__Dataset entries__.
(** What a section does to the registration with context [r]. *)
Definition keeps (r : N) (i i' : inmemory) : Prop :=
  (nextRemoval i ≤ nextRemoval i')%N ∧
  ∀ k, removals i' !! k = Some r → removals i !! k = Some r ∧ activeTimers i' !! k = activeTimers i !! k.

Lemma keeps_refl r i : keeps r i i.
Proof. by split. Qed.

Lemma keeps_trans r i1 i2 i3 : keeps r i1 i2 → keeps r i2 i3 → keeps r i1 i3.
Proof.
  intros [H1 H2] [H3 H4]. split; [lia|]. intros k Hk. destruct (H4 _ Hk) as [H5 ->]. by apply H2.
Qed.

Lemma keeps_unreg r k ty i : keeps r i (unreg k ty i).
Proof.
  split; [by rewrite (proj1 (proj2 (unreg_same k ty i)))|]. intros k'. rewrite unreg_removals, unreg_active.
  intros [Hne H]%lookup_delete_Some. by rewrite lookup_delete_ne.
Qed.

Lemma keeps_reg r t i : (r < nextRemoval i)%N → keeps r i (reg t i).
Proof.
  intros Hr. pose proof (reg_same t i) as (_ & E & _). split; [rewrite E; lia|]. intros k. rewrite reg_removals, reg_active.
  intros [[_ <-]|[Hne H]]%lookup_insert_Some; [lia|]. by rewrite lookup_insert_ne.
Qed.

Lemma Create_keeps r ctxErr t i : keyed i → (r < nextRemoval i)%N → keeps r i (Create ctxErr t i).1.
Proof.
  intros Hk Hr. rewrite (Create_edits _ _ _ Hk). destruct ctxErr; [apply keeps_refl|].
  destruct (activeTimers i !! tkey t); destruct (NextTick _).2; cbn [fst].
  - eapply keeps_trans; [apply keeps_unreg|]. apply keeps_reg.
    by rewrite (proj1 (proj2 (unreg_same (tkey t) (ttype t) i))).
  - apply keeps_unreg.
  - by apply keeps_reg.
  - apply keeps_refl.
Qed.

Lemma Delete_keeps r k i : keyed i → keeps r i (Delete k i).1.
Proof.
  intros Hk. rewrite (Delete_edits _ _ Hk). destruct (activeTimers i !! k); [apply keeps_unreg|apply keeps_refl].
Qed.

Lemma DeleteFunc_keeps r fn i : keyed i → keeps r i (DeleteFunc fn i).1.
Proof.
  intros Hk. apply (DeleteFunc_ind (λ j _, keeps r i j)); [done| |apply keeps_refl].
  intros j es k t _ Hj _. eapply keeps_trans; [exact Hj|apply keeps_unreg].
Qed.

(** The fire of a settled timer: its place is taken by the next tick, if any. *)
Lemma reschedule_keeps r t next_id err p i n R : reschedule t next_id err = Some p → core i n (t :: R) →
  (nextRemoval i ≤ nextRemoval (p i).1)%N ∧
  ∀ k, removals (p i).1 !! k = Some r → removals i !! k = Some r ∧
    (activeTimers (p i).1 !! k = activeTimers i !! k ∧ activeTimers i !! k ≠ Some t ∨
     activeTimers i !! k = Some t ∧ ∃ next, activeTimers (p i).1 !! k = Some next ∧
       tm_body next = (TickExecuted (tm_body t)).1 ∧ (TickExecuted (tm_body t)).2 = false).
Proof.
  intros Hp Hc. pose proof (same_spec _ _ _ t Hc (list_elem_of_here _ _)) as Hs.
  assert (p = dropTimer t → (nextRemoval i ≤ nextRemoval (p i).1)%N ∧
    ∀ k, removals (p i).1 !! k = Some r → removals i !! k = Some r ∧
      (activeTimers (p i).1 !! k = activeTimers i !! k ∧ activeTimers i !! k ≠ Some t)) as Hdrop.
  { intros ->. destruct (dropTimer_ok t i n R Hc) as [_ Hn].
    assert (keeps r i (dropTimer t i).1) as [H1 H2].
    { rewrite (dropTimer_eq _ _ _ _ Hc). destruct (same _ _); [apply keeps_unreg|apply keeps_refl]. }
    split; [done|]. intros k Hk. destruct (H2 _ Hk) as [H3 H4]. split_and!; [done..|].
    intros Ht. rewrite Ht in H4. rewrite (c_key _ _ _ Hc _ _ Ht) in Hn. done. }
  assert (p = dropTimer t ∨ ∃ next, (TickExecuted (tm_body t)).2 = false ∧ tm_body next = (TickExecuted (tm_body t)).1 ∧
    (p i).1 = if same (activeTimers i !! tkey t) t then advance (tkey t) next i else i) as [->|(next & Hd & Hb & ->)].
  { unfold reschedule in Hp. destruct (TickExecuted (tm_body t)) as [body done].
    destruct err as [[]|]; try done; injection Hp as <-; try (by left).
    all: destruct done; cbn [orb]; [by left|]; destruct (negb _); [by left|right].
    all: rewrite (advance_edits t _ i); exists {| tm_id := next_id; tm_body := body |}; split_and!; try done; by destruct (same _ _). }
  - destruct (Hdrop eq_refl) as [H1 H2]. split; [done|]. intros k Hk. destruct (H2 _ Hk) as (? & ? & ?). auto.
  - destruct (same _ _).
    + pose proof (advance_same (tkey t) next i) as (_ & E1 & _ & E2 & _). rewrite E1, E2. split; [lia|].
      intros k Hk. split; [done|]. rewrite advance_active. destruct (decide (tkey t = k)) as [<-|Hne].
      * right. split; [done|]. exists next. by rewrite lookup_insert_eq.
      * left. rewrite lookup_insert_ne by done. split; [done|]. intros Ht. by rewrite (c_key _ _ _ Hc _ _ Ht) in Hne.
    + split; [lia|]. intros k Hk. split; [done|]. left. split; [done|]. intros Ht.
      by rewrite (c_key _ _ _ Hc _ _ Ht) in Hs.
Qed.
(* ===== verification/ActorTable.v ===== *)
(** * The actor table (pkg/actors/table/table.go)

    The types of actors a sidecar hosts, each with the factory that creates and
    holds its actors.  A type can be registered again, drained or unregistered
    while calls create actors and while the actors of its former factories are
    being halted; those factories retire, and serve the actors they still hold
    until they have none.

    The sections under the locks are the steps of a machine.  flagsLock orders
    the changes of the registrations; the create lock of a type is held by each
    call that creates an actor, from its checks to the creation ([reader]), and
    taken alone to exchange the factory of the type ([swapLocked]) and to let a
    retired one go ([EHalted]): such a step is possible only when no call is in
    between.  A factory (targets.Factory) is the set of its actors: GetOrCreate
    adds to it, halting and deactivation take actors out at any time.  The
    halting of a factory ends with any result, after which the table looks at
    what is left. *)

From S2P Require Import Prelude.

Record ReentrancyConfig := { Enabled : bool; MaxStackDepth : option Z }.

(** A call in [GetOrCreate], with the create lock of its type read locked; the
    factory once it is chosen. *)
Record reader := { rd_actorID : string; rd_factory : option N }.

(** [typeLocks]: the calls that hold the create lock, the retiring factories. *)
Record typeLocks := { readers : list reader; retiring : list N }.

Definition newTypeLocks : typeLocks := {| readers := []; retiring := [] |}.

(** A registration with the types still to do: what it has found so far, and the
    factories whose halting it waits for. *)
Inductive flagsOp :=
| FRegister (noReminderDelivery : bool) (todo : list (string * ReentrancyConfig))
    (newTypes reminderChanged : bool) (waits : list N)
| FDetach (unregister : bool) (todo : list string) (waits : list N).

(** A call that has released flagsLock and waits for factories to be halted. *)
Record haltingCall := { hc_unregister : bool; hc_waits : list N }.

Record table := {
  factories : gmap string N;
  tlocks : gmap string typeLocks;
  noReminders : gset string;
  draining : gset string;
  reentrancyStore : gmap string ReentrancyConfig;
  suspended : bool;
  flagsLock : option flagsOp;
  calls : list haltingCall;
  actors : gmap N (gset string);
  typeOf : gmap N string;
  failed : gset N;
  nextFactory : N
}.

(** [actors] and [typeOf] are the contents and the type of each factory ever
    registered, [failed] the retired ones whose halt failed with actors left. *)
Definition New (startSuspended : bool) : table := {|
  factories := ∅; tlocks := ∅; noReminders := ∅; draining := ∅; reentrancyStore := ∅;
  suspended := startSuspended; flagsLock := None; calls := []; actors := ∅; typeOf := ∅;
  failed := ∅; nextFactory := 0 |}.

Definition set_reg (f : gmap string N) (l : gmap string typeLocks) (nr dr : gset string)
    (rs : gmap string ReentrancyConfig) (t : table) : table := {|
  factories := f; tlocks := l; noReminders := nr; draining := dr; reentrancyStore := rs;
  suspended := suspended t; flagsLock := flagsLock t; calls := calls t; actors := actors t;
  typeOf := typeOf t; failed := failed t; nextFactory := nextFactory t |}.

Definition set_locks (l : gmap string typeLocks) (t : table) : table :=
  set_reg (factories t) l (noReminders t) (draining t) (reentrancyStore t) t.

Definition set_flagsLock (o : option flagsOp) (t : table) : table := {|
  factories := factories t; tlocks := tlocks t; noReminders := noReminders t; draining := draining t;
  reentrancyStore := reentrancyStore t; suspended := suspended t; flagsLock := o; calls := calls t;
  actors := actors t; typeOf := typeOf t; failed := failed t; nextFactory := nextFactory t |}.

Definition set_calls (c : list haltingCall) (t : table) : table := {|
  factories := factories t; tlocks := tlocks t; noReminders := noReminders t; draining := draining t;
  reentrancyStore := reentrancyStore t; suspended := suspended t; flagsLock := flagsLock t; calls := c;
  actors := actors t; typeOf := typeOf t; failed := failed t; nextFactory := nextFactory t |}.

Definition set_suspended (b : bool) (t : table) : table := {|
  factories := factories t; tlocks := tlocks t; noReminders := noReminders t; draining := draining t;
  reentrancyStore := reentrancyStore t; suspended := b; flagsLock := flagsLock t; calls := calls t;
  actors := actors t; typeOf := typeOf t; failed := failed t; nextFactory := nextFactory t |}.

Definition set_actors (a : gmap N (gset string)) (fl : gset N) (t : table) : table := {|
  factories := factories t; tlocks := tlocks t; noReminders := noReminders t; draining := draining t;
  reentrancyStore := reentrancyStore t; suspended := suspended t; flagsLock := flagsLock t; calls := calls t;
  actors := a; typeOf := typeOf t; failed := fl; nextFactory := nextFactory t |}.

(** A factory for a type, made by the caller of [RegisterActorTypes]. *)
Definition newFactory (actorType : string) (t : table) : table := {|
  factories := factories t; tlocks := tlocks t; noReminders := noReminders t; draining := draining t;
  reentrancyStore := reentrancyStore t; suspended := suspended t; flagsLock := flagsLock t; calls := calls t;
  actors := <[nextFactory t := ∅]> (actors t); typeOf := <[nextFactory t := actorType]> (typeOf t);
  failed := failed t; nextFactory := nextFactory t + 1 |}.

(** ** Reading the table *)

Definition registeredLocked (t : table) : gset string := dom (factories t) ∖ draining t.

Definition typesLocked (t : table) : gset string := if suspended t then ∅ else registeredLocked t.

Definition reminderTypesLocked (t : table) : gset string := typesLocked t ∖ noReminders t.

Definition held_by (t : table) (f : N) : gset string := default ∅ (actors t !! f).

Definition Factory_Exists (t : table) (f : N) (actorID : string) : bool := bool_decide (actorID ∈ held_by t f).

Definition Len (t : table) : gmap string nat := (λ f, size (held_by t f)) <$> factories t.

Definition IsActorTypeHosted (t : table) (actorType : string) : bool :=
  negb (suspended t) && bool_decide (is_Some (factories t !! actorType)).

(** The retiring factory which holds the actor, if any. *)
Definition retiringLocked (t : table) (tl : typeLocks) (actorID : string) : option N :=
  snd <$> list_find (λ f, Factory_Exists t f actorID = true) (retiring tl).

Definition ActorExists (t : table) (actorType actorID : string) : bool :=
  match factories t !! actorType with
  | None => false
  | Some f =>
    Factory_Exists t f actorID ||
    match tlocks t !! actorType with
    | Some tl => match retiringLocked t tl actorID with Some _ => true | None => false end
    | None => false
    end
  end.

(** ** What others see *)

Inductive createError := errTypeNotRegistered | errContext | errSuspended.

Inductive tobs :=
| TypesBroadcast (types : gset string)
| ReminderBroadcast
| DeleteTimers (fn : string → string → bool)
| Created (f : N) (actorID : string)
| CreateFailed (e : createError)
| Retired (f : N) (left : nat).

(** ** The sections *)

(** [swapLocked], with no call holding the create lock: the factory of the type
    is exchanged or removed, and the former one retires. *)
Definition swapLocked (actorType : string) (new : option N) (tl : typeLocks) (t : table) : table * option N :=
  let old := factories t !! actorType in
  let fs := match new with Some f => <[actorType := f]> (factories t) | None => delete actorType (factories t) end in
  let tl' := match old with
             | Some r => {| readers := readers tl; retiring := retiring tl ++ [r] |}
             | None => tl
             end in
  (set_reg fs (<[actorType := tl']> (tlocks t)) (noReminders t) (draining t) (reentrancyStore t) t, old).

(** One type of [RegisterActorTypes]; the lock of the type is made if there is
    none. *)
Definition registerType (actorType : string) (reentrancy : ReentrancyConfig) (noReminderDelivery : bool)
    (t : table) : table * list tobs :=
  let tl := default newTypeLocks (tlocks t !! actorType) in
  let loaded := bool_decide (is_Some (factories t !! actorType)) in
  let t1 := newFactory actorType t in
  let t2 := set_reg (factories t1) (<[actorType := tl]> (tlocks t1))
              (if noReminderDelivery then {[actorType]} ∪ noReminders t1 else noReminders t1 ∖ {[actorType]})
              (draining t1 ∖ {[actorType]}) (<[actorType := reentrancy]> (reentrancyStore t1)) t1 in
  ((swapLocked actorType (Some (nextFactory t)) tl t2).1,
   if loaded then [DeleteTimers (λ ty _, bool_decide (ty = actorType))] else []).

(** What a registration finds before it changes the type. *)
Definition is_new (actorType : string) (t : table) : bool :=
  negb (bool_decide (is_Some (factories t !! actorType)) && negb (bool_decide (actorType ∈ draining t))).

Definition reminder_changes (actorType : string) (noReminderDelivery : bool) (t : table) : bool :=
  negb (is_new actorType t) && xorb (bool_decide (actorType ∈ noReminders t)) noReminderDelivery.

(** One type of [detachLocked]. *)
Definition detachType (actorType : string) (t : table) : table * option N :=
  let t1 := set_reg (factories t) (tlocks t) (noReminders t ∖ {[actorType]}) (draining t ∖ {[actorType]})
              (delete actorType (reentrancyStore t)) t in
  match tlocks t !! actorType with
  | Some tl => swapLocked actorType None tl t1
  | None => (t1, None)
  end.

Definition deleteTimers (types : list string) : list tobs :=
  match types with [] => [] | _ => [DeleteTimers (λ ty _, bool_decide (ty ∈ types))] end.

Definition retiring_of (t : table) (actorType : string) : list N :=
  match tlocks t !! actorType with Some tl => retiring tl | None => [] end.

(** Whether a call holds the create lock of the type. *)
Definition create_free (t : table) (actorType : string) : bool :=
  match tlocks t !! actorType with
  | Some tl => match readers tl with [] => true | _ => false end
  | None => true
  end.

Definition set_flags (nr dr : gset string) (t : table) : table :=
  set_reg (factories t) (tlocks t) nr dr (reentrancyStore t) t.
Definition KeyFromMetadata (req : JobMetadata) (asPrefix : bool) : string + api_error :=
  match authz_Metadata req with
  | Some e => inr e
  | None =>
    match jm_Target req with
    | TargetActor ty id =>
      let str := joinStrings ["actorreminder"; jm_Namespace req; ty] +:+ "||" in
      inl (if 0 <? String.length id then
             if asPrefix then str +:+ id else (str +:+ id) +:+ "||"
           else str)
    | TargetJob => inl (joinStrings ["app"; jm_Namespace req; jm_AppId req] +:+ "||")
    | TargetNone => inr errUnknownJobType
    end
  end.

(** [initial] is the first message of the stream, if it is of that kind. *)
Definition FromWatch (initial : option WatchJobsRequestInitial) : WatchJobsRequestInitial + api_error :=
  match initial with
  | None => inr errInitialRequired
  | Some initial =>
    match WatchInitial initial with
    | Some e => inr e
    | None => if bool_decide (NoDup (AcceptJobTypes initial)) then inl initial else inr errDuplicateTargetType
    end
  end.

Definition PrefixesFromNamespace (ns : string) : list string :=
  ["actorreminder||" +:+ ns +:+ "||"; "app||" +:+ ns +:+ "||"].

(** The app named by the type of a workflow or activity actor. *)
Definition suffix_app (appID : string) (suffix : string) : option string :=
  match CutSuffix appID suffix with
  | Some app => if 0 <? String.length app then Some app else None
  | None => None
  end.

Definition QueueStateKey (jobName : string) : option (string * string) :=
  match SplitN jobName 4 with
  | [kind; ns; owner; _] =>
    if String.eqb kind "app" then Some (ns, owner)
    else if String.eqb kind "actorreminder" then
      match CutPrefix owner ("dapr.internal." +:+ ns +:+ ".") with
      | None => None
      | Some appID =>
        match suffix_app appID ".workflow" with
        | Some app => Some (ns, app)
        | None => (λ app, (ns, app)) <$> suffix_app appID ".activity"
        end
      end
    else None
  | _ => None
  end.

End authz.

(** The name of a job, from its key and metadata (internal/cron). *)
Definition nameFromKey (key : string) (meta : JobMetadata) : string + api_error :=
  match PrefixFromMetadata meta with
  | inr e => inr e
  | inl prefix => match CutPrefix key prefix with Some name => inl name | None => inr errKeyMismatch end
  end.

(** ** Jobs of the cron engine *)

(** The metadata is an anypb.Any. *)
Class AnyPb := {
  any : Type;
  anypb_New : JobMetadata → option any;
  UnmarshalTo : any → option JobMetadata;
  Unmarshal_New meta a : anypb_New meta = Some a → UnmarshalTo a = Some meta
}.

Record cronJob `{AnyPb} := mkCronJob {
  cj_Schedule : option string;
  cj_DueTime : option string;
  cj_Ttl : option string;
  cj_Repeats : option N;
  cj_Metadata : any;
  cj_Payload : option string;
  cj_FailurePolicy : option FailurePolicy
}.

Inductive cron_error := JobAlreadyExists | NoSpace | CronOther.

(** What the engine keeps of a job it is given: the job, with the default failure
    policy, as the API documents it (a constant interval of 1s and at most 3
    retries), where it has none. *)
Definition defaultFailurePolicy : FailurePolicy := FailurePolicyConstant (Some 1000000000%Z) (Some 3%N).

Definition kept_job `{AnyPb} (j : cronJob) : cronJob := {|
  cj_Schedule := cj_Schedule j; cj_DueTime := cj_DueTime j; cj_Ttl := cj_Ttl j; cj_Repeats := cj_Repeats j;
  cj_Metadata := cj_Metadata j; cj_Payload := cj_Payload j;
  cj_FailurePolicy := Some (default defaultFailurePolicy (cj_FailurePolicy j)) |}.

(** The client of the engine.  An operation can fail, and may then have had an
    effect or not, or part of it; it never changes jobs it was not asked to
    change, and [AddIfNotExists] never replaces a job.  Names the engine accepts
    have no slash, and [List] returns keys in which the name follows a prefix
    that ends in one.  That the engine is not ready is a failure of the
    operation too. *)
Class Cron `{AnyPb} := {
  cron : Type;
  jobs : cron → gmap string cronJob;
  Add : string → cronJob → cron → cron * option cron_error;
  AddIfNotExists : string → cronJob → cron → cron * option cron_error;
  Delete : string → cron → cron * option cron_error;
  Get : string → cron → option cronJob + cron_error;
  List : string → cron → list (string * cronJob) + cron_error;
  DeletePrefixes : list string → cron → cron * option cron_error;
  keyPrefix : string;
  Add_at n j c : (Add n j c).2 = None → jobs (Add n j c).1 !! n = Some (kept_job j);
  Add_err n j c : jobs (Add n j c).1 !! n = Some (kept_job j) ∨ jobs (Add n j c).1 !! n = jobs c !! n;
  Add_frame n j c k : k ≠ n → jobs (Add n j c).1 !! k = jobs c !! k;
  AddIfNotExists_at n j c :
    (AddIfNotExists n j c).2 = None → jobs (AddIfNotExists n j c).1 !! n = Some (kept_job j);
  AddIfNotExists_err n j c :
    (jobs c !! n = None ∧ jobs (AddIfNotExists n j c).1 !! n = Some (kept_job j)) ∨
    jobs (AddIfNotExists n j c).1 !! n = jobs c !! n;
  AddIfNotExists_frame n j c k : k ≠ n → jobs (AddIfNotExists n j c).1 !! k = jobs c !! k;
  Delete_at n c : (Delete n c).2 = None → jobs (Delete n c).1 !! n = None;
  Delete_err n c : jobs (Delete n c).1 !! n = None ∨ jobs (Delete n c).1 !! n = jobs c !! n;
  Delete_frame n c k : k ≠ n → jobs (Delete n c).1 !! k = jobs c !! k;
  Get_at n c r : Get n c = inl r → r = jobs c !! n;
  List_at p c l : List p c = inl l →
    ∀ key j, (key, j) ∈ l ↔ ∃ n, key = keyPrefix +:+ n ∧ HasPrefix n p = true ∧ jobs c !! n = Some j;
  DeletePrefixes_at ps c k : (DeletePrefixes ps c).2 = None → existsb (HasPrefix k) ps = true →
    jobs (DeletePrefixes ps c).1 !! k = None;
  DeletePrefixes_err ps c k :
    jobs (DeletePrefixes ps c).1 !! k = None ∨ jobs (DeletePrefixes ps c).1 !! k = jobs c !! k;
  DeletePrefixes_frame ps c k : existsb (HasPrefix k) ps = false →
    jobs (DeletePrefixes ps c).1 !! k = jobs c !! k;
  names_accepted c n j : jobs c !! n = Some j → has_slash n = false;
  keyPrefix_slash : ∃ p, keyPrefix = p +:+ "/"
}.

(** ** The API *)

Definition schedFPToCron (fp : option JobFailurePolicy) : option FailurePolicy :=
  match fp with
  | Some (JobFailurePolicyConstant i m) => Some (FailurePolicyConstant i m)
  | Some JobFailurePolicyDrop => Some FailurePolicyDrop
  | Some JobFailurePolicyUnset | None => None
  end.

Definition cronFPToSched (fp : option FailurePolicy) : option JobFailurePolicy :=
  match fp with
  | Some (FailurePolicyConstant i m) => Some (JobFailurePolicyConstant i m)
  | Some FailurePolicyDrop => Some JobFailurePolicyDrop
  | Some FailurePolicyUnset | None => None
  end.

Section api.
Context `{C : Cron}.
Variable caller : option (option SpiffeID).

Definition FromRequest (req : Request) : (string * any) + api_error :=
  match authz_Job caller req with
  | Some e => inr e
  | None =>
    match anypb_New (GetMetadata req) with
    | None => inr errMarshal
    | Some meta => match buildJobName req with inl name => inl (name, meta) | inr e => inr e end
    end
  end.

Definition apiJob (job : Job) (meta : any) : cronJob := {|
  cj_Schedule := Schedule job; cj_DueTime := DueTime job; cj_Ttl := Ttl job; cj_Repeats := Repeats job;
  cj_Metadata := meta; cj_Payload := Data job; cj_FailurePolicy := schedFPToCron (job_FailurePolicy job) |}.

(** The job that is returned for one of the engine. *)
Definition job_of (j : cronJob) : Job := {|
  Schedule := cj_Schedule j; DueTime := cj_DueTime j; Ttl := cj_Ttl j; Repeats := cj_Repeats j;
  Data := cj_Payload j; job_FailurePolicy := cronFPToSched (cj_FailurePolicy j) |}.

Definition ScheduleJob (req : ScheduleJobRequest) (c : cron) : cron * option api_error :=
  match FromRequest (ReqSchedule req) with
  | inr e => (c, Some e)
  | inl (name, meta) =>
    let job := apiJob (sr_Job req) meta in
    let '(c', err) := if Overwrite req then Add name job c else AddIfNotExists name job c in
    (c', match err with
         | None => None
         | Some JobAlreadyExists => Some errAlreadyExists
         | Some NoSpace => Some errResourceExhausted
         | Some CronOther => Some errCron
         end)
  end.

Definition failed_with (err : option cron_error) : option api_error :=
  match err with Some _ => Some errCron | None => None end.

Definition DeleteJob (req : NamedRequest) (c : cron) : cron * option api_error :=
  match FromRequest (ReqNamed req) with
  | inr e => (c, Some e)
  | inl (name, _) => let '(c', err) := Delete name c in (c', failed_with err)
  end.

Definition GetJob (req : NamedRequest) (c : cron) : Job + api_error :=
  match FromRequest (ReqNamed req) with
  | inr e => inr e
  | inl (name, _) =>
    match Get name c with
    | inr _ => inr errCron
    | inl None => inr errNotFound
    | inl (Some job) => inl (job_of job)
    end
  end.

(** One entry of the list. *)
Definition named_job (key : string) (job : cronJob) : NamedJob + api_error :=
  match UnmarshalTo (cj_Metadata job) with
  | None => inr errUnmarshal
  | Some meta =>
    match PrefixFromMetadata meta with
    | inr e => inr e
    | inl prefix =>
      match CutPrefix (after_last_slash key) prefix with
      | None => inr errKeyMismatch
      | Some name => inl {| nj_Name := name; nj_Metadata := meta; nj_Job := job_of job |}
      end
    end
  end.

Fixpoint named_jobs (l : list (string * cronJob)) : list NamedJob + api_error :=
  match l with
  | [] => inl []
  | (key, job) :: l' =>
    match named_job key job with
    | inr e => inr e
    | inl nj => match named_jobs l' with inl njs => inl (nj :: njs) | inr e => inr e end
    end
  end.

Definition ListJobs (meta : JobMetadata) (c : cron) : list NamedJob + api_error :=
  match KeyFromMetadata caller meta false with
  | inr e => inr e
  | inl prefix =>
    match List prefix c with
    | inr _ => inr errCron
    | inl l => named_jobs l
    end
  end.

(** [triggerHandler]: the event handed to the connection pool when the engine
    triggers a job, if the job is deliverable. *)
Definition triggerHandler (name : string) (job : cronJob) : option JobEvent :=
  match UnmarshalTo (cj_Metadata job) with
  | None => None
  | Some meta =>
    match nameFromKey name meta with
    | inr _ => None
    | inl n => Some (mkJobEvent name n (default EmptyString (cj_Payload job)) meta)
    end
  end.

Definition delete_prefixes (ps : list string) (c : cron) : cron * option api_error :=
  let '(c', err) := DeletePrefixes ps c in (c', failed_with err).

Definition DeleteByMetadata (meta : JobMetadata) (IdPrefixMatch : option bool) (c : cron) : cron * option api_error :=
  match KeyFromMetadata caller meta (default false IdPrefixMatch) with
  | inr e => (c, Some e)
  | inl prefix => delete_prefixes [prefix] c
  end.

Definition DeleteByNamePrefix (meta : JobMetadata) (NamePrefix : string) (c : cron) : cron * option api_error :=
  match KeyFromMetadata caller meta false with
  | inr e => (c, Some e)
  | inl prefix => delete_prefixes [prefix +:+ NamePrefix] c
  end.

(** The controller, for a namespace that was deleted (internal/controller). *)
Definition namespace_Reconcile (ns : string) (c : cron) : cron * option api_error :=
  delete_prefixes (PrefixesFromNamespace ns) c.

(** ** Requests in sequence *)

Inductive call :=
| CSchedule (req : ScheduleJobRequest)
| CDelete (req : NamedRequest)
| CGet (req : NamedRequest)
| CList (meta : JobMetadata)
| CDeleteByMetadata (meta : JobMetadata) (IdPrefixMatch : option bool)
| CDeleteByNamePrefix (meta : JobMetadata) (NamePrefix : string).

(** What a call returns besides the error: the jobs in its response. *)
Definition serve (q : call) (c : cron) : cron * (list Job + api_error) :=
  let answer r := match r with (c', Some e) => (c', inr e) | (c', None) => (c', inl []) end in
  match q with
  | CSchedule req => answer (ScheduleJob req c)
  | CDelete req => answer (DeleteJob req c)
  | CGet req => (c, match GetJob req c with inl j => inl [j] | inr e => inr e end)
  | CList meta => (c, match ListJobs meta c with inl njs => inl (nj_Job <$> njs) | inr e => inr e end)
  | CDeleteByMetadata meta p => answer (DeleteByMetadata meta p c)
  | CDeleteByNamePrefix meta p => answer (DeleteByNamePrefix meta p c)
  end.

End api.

__What needs to be done__.
Of the lines above, extract only those from the line with "negb (suspended t)" to the line with "(** ** The sections *)", both included, exactly as written.

__Answer box__.
  negb (suspended t) && bool_decide (is_Some (factories t !! actorType)).

(** The retiring factory which holds the actor, if any. *)
Definition retiringLocked (t : table) (tl : typeLocks) (actorID : string) : option N :=
  snd <$> list_find (λ f, Factory_Exists t f actorID = true) (retiring tl).

Definition ActorExists (t : table) (actorType actorID : string) : bool :=
  match factories t !! actorType with
  | None => false
  | Some f =>
    Factory_Exists t f actorID ||
    match tlocks t !! actorType with
    | Some tl => match retiringLocked t tl actorID with Some _ => true | None => false end
    | None => false
    end
  end.

(** ** What others see *)

Inductive createError := errTypeNotRegistered | errContext | errSuspended.

Inductive tobs :=
| TypesBroadcast (types : gset string)
| ReminderBroadcast
| DeleteTimers (fn : string → string → bool)
| Created (f : N) (actorID : string)
| CreateFailed (e : createError)
| Retired (f : N) (left : nat).

(** ** The sections *)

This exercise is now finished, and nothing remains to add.